Forte Gabriele C, Altmayer Stephan, Silva Ricardo F, Stefani Mariana T, Libermann Lucas L, Cavion Cesar C, Youssef Ali, Forghani Reza, King Jeremy, Mohamed Tan-Lucien, Andrade Rubens G F, Hochhegger Bruno
Faculty of Medicine, Pontifícia Universidade Católica do Rio Grande do Sul, Porto Alegre 90619-900, Brazil.
Department of Radiology, Stanford University, Stanford, CA 94205, USA.
Cancers (Basel). 2022 Aug 9;14(16):3856. doi: 10.3390/cancers14163856.

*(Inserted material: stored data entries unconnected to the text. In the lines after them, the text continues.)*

Lemma settled_mine b id' : is_Some (mine b d id') → is_Some (mine b settled_db id').
Proof.
  unfold mine. rewrite settled_requests. destruct (decide (id' = id)) as [->|Hne].
  - rewrite lookup_alter_eq. destruct (requests d !! id) as [r|]; [simpl|done].
    destruct (bool_decide _); [by eexists|by intros []].
  - by rewrite lookup_alter_ne by congruence.
Qed.

Lemma books_settle : books settled_db.
Proof using Hbooks Hcan.
  destruct settled_before as (r & Hr & Ha & Hre & Hpos & Hsp & Hpe & Hest & _ & _).
  pose proof settled_sums as Hsums. pose proof settled_entries as Hes.
  pose proof (cs_charged _ _ _ _ _ _ _ _ Hcan) as Hch. pose proof (cs_provisional _ _ _ _ _ _ _ _ Hcan) as Hpr.
  pose proof Hbooks as [B1 B0 B2 B3 B4 B5 B6 B7 B8].
  assert (spending (charge_row (final_status provisional) charged now r) = charged) as Hsp' by done.
  assert (charged ≤ spending r) as Hle by (rewrite Hsp; destruct pending; [|destruct (Hest eq_refl)]; lia).
  assert (is_pending (charge_row (final_status provisional) charged now r) = false) as Hpe' by (by destruct provisional).
  split.
  - intros b. rewrite settled_is. change (0 ≤ balance b settled_ledger). rewrite (proj1 (Hsums b)). specialize (B1 b). destruct (_ && _); lia.
  - intros id' r'. rewrite settled_requests, settled_accounts. destruct (decide (id' = id)) as [->|Hne].
    + rewrite lookup_alter_eq, Hr. intros [= <-]. simpl. by eapply B0.
    + rewrite lookup_alter_ne by congruence. apply B0.
  - intros id' r'. rewrite settled_requests. destruct (decide (id' = id)) as [->|Hne].
    + rewrite lookup_alter_eq, Hr. intros [= <-]. split.
      * split; simpl; [lia|]. destruct provisional; simpl; lia || (rewrite Hpr by done; lia).
      * unfold entries_of. simpl. rewrite !settled_entry_amount. fold (entries_of (rq_account r) id settled_ledger). rewrite Ha, Hes.
        destruct (funded account id d); [right|by left]. simpl. rewrite Hre.
        destruct pending; [by destruct provisional; left|]. destruct (Hest eq_refl) as [_ ->]. by right.
    + rewrite lookup_alter_ne by congruence. intros Hr'. unfold entries_of. rewrite !settled_entry_amount, !settled_other by (done || by right; left).
      by apply B2.
  - intros b what id' Hw [e He]. apply settled_mine.
    destruct (decide (b = account ∧ id' = id)) as [[-> ->]|Hne].
    + unfold mine. rewrite Hr. simpl. rewrite bool_decide_eq_true_2 by done. by eexists.
    + apply (B3 b what id' Hw). assert (is_Some (entry_amount b (ai_source what id') settled_db)) as Hx by (unfold entry_amount; rewrite He; by eexists).
      rewrite settled_entry_amount, settled_other in Hx by (done || (destruct (decide (b = account)); [right; left; naive_solver|by left])).
      unfold entry_amount in Hx. by rewrite fmap_is_Some in Hx.
  - intros b. rewrite settled_is at 1 2. change (balance b settled_ledger = others b settled_ledger - owed b settled_db).
    destruct (Hsums b) as [-> ->]. rewrite B4. unfold owed.
    rewrite (settled_sum (λ f r, if bool_decide (rq_account r = b) && f then spending r else 0) b r Hr).
    simpl. rewrite Ha, Hsp'. destruct (decide (account = b)) as [<-|]; [|by rewrite bool_decide_eq_false_2 by done; simpl; lia].
    rewrite bool_decide_eq_true_2 by done. simpl. destruct (funded account id d); [|lia].
    rewrite Hsp. destruct pending; [|destruct (Hest eq_refl)]; lia.
  - intros b. unfold funded_pending.
    rewrite (settled_sum (λ f r, if bool_decide (rq_account r = b) && is_pending r && f then 1 else 0) b r Hr).
    rewrite Hpe', andb_false_r. simpl. specialize (B5 b). fold (funded_pending b d). destruct (_ && _ && _); lia.
  - intros b. unfold pending_of. rewrite settled_requests, (zsum_alter _ _ _ r) by done. fold (pending_of b d).
    rewrite Hpe', andb_false_r. specialize (B6 b). destruct (_ && _); lia.
  - intros i1 i2 s [_ H1]%settled_pend [_ H2]%settled_pend. eauto.
  - intros cap day Hc Hmax. unfold spent_on. rewrite settled_requests, (zsum_alter _ _ _ r) by done. fold (spent_on day d).
    specialize (B8 cap day Hc Hmax). rewrite Hsp'. simpl. destruct (_ =? _); lia.
Qed.
End settle.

We conducted a systematic review and meta-analysis of the diagnostic performance of current deep learning algorithms for the diagnosis of lung cancer. We searched major databases up to June 2022 to include studies that used artificial intelligence to diagnose lung cancer, using the histopathological analysis of true positive cases as a reference. The quality of the included studies was assessed independently by two authors based on the revised Quality Assessment of Diagnostic Accuracy Studies. Six studies were included in the analysis. The pooled sensitivity and specificity were 0.93 (95% CI 0.85−0.98) and 0.68 (95% CI 0.49−0.84), respectively. Despite the significantly high heterogeneity for sensitivity (I2 = 94%, p < 0.01) and specificity (I2 = 99%, p < 0.01), most of it was attributed to the threshold effect. The pooled SROC curve with a bivariate approach yielded an area under the curve (AUC) of 0.90 (95% CI 0.86 to 0.92). The DOR for the studies was 26.7 (95% CI 19.7−36.2) and heterogeneity was 3% (p = 0.40). In this systematic review and meta-analysis, we found that when using the summary point from the SROC, the pooled sensitivity and specificity of DL algorithms for the diagnosis of lung cancer were 93% and 68%, respectively.
我们对当前用于肺癌诊断的深度学习算法的诊断性能进行了系统评价和荟萃分析。我们检索了截至2022年6月的主要数据库,纳入使用人工智能诊断肺癌的研究,并将真阳性病例的组织病理学分析作为参考。两名作者根据修订后的诊断准确性研究质量评估独立评估纳入研究的质量。六项研究纳入分析。合并敏感度和特异度分别为0.93(95%CI 0.85−0.98)和0.68(95%CI 0.49−0.84)。尽管敏感度(I2 = 94%,p < 0.01)和特异度(I2 = 99%,p < 0.01)存在显著的高度异质性,但大部分归因于阈值效应。采用双变量方法的合并SROC曲线下面积(AUC)为0.90(95%CI 0.86至0.92)。研究的诊断比值比(DOR)为26.7(95%CI 19.7−36.2),异质性为3%(p = 0.40)。在这项系统评价和荟萃分析中,我们发现,使用SROC的汇总点时,深度学习算法诊断肺癌的合并敏感度和特异度分别为93%和68%。